Meet the Author: Jeet Thayil, Author of 'Narcopolis,' with Dev Benegal
VIEW EVENT DETAILSWinner of the DSC prize for South Asian Literature discusses his book 'Narcopolis'
Join us for an evening of conversation, food and music, as Jeet Thayil and Dev Benegal discuss Thayil's celebrated debut novel, Narcopolis. Beginning in 1970s "Old Bombay," Narcopolis uncovers a lost history crossing three decades, from the opium dens of Mumbai's underbelly to Mao's China, for a unique glimpse of how a culture is affected and transformed. The novel draws on Thayil's own experiences as a drug addict, and what he calls "the lost 20 years of my life." As the title suggests, Narcopolis touches on many of the intense themes of greed, glamour, power and vice which haunt the streets of an extreme, multifaceted city like Bombay.

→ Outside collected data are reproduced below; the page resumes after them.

(* ===== verification/Answers.v ===== *)
(** * What an answer to an operator means

    A command is answered with success only after its job was committed, and a job is
    committed only after the broker stored its message: an operator who is told that a
    command succeeded finds it on the topic. *)

From S2P Require Export Reports Topic.
From S2P Require Import Grpc.
From stdpp Require Import list.

(** ** The coordinator *)

Section coordinator.
Context `{UnicodeTables} `{ProtoEnums}.
Context (C : Key → Status → Confirmation → Prop).
Implicit Types c : AlarmStateCoordinator.

(** The command that a pending confirmation is for, in whatever carries its identifier:
    an intent or a job.  Confirmed statuses have no confirmation left. *)
Record owed_ok c (js : list Job) : Prop := {
  ow_intent k st id cf :
    speculative_state c !! k = Some (st, id) → pending_confirmations c !! id = Some cf → C k st cf;
  ow_job j cf :
    j ∈ js → pending_confirmations c !! job_id j = Some cf → C (job_key j) (job_status j) cf;
  ow_confirmed k st id : confirmed_state c !! k = Some (st, id) → pending_confirmations c !! id = None;
}.

(** What a message of an operator asks for. *)
Definition asks_for (now : Z) (m : DomainInput) : Prop :=
  match m with UserUpdate k a u cf => C k (build_user_status now k a u) cf | _ => True end.

Definition owed_event (now : Z) (e : CoEvent) : Prop :=
  match e with CeUser m | CeAutomated m => asks_for now m | _ => True end.

Lemma owed_subset c js js' : (∀ j, j ∈ js' → j ∈ js) → owed_ok c js → owed_ok c js'.
Proof. intros Hsub []. split; eauto. Qed.

(** An update under a fresh identifier that no confirmation waits for. *)
Lemma owed_ok_recorded k st c js :
  coordinator_ok c → owed_ok c js → owed_ok (recorded k st c) js.
Proof.
  intros Hok [Hi Hj Hc]. split; [|done..].
  intros k' st' id cf. cbn. rewrite lookup_insert. case_decide; [|by apply Hi].
  intros [= <- <-] Hp. by rewrite pending_fresh in Hp.
Qed.

Lemma owed_sent k st id c js :
  owed_ok c js → speculative_state c !! k = Some (st, id) →
  owed_ok c (job_of (pending_confirmations c) k (st, id) :: js).
Proof. intros [Hi Hj Hc] Hk. split; [done| |done]. intros j cf [->|]%elem_of_cons; [|by auto]. by apply Hi. Qed.

(** The command of an operator, under a fresh identifier of its own. *)
Lemma owed_commanded k st conf c js :
  coordinator_ok c → (∀ j, j ∈ js → (job_id j < id_counter c)%Z) → C k st conf → owed_ok c js →
  owed_ok (set_pending (insert (id_counter c) conf) (recorded k st c))
    ({| job_id := id_counter c; job_key := k; job_status := st; user_initiated := true |} :: js).
Proof.
  intros Hok Hids Hcmd [Hi Hj Hc]. split; cbn.
  - intros k' st' id cf. rewrite lookup_insert. case_decide.
    + intros [= <- <-]. rewrite lookup_insert_eq. intros [= <-]. by subst.
    + intros Hk. rewrite lookup_insert_ne; [by apply Hi|]. apply ok_speculative in Hk; [lia|done].
  - intros j cf [->|Hin]%elem_of_cons; cbn.
    + rewrite lookup_insert_eq. by intros [= <-].
    + rewrite lookup_insert_ne; [by apply Hj|]. specialize (Hids j Hin). lia.
  - intros k' st' id Hk. rewrite lookup_insert_ne; [by eapply Hc|].
    apply ok_confirmed in Hk; [lia|done].
Qed.

Lemma owed_resolved id c js : owed_ok c js → owed_ok (set_pending (delete id) c) js.
Proof.
  intros [Hi Hj Hc]. split; cbn.
  - intros k st id' cf Hk. rewrite lookup_delete. case_decide; [done|]. by apply Hi.
  - intros j cf Hin. rewrite lookup_delete. case_decide; [done|]. by apply Hj.
  - intros k st id' Hk. rewrite lookup_delete. case_decide; [done|]. by eapply Hc.
Qed.

Lemma owed_committed k st id c js :
  pending_confirmations c !! id = None → owed_ok c js → owed_ok (set_confirmed (insert k (st, id)) c) js.
Proof.
  intros Hp [Hi Hj Hc]. split; cbn; [done..|]. intros k' st' id'. rewrite lookup_insert.
  case_decide; [by intros [= _ <-]|by apply Hc].
Qed.

Lemma owed_ok_delete k c js : owed_ok c js → owed_ok (set_speculative (delete k) c) js.
Proof.
  intros [Hi Hj Hc]. split; cbn; [|done..]. intros k' st id cf. rewrite lookup_delete.
  case_decide; [done|]. by apply Hi.
Qed.

(** A rollback brings back a status without a confirmation. *)
Lemma rollback_unowed c k js :
  coordinator_ok c → owed_ok c js → pending_confirmations c !! (rollback_entry c k).2 = None.
Proof.
  intros Hok Hc. unfold rollback_entry. destruct (confirmed_state c !! k) as [[st id]|] eqn:E; cbn.
  - by eapply ow_confirmed.
  - apply eq_None_not_Some. intros [cf Hp]. apply ok_pending in Hp; [|done].
    unfold DEFAULT_HYDRATED_ID in Hp. lia.
Qed.

Lemma owed_rolled_back k e c js :
  pending_confirmations c !! e.2 = None → owed_ok c js →
  owed_ok (set_speculative (insert k e) c) (job_of (pending_confirmations c) k e :: js).
Proof.
  destruct e as [st id]. cbn. intros Hp [Hi Hj Hc]. split; cbn; [| |done].
  - intros k' st' id' cf. rewrite lookup_insert. case_decide; [|by apply Hi].
    intros [= <- <-]. by rewrite Hp.
  - intros j cf [->|Hin]%elem_of_cons; cbn; [by rewrite Hp|by apply Hj].
Qed.

Lemma confirmed_ok pending id cf r :
  CoConfirm cf (Ok tt) ∈ confirm_outs pending id r → r = Ok tt ∧ pending !! id = Some cf.
Proof.
  unfold confirm_outs. destruct (pending !! id) as [cf'|]; [|by intros ?%not_elem_of_nil].
  by intros [= -> <-]%list_elem_of_singleton.
Qed.

Lemma confirm_ok_app pending id r cf o :
  (∀ cf' r', o ≠ CoConfirm cf' r') → CoConfirm cf (Ok tt) ∈ confirm_outs pending id r ++ [o] →
  r = Ok tt ∧ pending !! id = Some cf.
Proof.
  intros Ho [?%confirmed_ok|Hin%list_elem_of_singleton]%elem_of_app; [done|]. by destruct (Ho cf (Ok tt)).
Qed.

Lemma automated_owed now st c c' outs js :
  coordinator_ok c → owed_ok c js → 
  coordinator_handle true now (CeAutomated (AutomatedUpdate st)) c = Ret (Ok tt, c', outs) →
  owed_ok c' (jobs_in outs ++ js) ∧ ∀ cf, CoConfirm cf (Ok tt) ∉ outs.
Proof.
  intros Hok Hc. cbn [coordinator_handle handle_message]. rewrite handle_automated_update_run. cbn zeta.
  pose proof (owed_ok_recorded (key_from_status st) st c js Hok Hc) as Hrec.
  destruct (should_publish _ _ _); [|intros [= <- <-]; by split; [|intros cf ?%not_elem_of_nil]].
  destruct (speculative_state c !! _); [intros [= <- <-]; by split; [|intros cf ?%not_elem_of_nil]|].
  unfold job_sent. intros [= <- <-]. split; [|by intros cf ?%list_elem_of_singleton].
  apply (owed_sent _ _ _ (recorded _ _ _)); [done|]. cbn. apply lookup_insert_eq.
Qed.

Lemma commanded_owed now k a u conf c c' outs js :
  coordinator_ok c → (∀ j, j ∈ js → (job_id j < id_counter c)%Z) → owed_ok c js →
  C k (build_user_status now k a u) conf →
  coordinator_handle true now (CeUser (UserUpdate k a u conf)) c = Ret (Ok tt, c', outs) →
  owed_ok c' (jobs_in outs ++ js) ∧ ∀ cf, CoConfirm cf (Ok tt) ∉ outs.
Proof.
  intros Hok Hids Hc Hcmd. cbn [coordinator_handle handle_message]. rewrite handle_user_update_run. cbn zeta.
  destruct (user_action_allowed _ _ _).
  - pose proof (owed_commanded k _ conf c js Hok Hids Hcmd Hc) as Hcom.
    destruct (speculative_state c !! k); unfold job_sent; intros [= <- <-].
    + split; [|by intros cf ?%not_elem_of_nil]. eapply owed_subset; [|exact Hcom]. cbn. set_solver.
    + split; [exact Hcom|by intros cf ?%list_elem_of_singleton].
  - intros [= <- <-]. split; [done|]. by intros cf ?%list_elem_of_singleton.
Qed.

(** The handlers keep the confirmations with their commands, and only a commit answers
    one with success. *)
Lemma coordinator_owed now e c c' outs js :
  coordinator_ok c → (∀ j, j ∈ js → (job_id j < id_counter c)%Z) →
  owed_ok c (option_list (event_job e) ++ js) → owed_event now e →
  coordinator_handle true now e c = Ret (Ok tt, c', outs) →
  owed_ok c' (jobs_in outs ++ js) ∧
  ∀ cf, CoConfirm cf (Ok tt) ∈ outs →
    ∃ j, e = CeOutcome (Committed j) ∧ C (job_key j) (job_status j) cf.
Proof.
  intros Hok Hids Hc He Hrun.
  assert (Hsilent : owed_ok c' (jobs_in outs ++ js) ∧ (∀ cf, CoConfirm cf (Ok tt) ∉ outs) →
    owed_ok c' (jobs_in outs ++ js) ∧ ∀ cf, CoConfirm cf (Ok tt) ∈ outs →
      ∃ j, e = CeOutcome (Committed j) ∧ C (job_key j) (job_status j) cf).
  { intros [? Hno]. split; [done|]. intros cf Hin. by apply Hno in Hin. }
  destruct e as [[j|j|k]|[sn|st|k a u cf]|[sn|st|k a u cf]|]; cbn [option_list event_job outcome_job app] in Hc;
    try (apply Hsilent; first [by apply (automated_owed now st c)|by apply (commanded_owed now k a u cf c)
      |by apply (automated_owed now (wake_status now k) c)]);
    try (apply Hsilent; cbn in Hrun; injection Hrun as <- <-; split; [done|];
         by intros cf ?%list_elem_of_singleton); [| |done].
  - cbn [coordinator_handle reconcile_job_outcome] in Hrun. rewrite reconcile_success_run in Hrun.
    cbn zeta in Hrun. pose proof (owed_resolved (job_id j) c _ Hc) as Hres.
    assert (Hjs : owed_ok (set_pending (delete (job_id j)) c) js) by (eapply owed_subset; [|exact Hres]; set_solver).
    assert (Hnone : ∀ f, pending_confirmations (set_speculative f (set_pending (delete (job_id j)) c)) !! job_id j = None)
      by (intros f; apply lookup_delete_eq).
    assert (Hcom : ∀ cf, pending_confirmations c !! job_id j = Some cf →
      ∃ j', CeOutcome (Committed j) = CeOutcome (Committed j') ∧ C (job_key j') (job_status j') cf).
    { intros cf Hp. exists j. split; [done|]. by apply (ow_job _ _ Hc); [left|]. }
    destruct (speculative_state c !! job_key j) as [[st id]|] eqn:Hspec; [case_bool_decide|];
      simplify_eq; autorewrite with outs.
    + split; [by apply owed_committed, owed_ok_delete|]. intros cf [_ ?]%confirmed_ok. eauto.
    + split; [|intros cf [_ ?]%confirm_ok_app; eauto].
      apply owed_committed; [apply (Hnone (λ m, m))|]. exact (owed_sent _ _ _ (set_pending (delete (job_id j)) c) js Hjs Hspec).
    + split; [by apply owed_committed; [apply (Hnone (λ m, m))|]|]. intros cf [_ ?]%confirmed_ok. eauto.
  - cbn [coordinator_handle reconcile_job_outcome] in Hrun. rewrite reconcile_failure_run in Hrun.
    cbn zeta in Hrun. pose proof (owed_resolved (job_id j) c _ Hc) as Hres.
    assert (Hjs : owed_ok (set_pending (delete (job_id j)) c) js) by (eapply owed_subset; [|exact Hres]; set_solver).
    destruct (speculative_state c !! job_key j) as [[st id]|] eqn:Hspec; [|done].
    apply Hsilent. destruct (bool_decide (id = job_id j) && user_initiated j); unfold job_sent in Hrun;
      simplify_eq; autorewrite with outs; (split; [|by intros cf [? _]%confirm_ok_app]).
    + assert (Hroll : pending_confirmations (set_pending (delete (job_id j)) c)
                        !! (rollback_entry c (job_key j)).2 = None).
      { cbn. rewrite lookup_delete. case_decide; [done|]. by apply (rollback_unowed c _ (j :: js)). }
      exact (owed_rolled_back (job_key j) _ (set_pending (delete (job_id j)) c) js Hroll Hjs).
    + exact (owed_sent _ _ _ (set_pending (delete (job_id j)) c) js Hjs Hspec).
Qed.
End coordinator.

(** ** The service *)

(** The commands among some events: what they ask for, and whom to answer. *)
Definition commanded `{UnicodeTables} `{ProtoEnums} (es : list SysEvent) (k : Key) (st : Status) (cf : Confirmation) : Prop :=
  ∃ now a u, SyUser now (UserUpdate k a u cf) ∈ es ∧ st = build_user_status now k a u.

Section service.
Context `{UnicodeLaws} `{ProtoLaws} `{StatusJsonLaws} {DQ DK : Type} `{Countable DK}.
Context `{!DelayQueue DQ DK} `{!DelayQueueLaws DQ DK} `{ChronoLaws}.
Implicit Types s : System DQ DK.

(** What the coordinator handles in a step. *)
Definition handled_by (e : SysEvent) s : option (Z * CoEvent) :=
  match e with
  | SyUser now m => Some (now, CeUser m)
  | SyAutomated now m => Some (now, CeAutomated m)
  | SyJobOutcome now =>
      match q_job_outcome s with o :: _ => Some (now, CeOutcome o) | [] => None end
  | _ => None
  end.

Benegal will draw on his own acclaimed works that engage culture and society through similar lenses, from soul-searching to morality.
Jeet Thayil is a critically-acclaimed contemporary Indian writer. He was born in Kerala, and has been educated in Hong Kong, New York and Mumbai. He is also a performance poet, songwriter and guitarist, and has published four collections of poetry. He is the editor of The Bloodaxe Book of Contemporary Indian Poets. He has received grants and awards from the New York Foundation for the Arts and the Rockefeller Foundation, among others.
Dev Benegal is considered the pioneer of the next generation of Indian cinema, and his first feature film English, August is acknowledged as a landmark in contemporary Indian cinema. It won India's highest award in cinema, The National Award for Best Feature Film (English). English, August was the first Indian film to be acquired for distribution by 20th Century Fox, and won several international honours. His other films include Split Wide Open and Road, Movie, which also earned awards across the world. He is on the Advisory Council of Asia Society's New Voices Fellowship for Screenwriters.
The discussion will be followed by a musical performance with Thayil and Suman Sridhar.
Narcopolis is a rich and hallucinatory novel, set around a Bombay opium den, that follows a fascinating cast of flawed characters as the city transforms itself over three decades.
Wait now, light me up so we do this right, yes, hold me steady to the lamp, hold it, hold, good, a slow pull to start with, to draw the smoke low into the lungs, yes, oh my...
Shuklaji Street, in Old Bombay. In Rashid's opium room the air is thick with voices and ghosts: Hindu, Muslim, Christian. A young woman holds a long-stemmed pipe over a flame, her hair falling across her eyes. Men sprawl and mutter in the gloom. Here, they say you introduce only your worst enemy to opium. There is an underworld whisper of a new terror: the Pathar Maar, the stone killer, whose victims are the nameless, invisible poor. In the broken city, there are too many to count. Stretching across three decades, with an interlude in Mao's China, Narcopolis portrays a city in collision with itself. With a cast of pimps, pushers, poets, gangsters and eunuchs, it is a journey into a sprawling underworld written in electric and utterly original prose.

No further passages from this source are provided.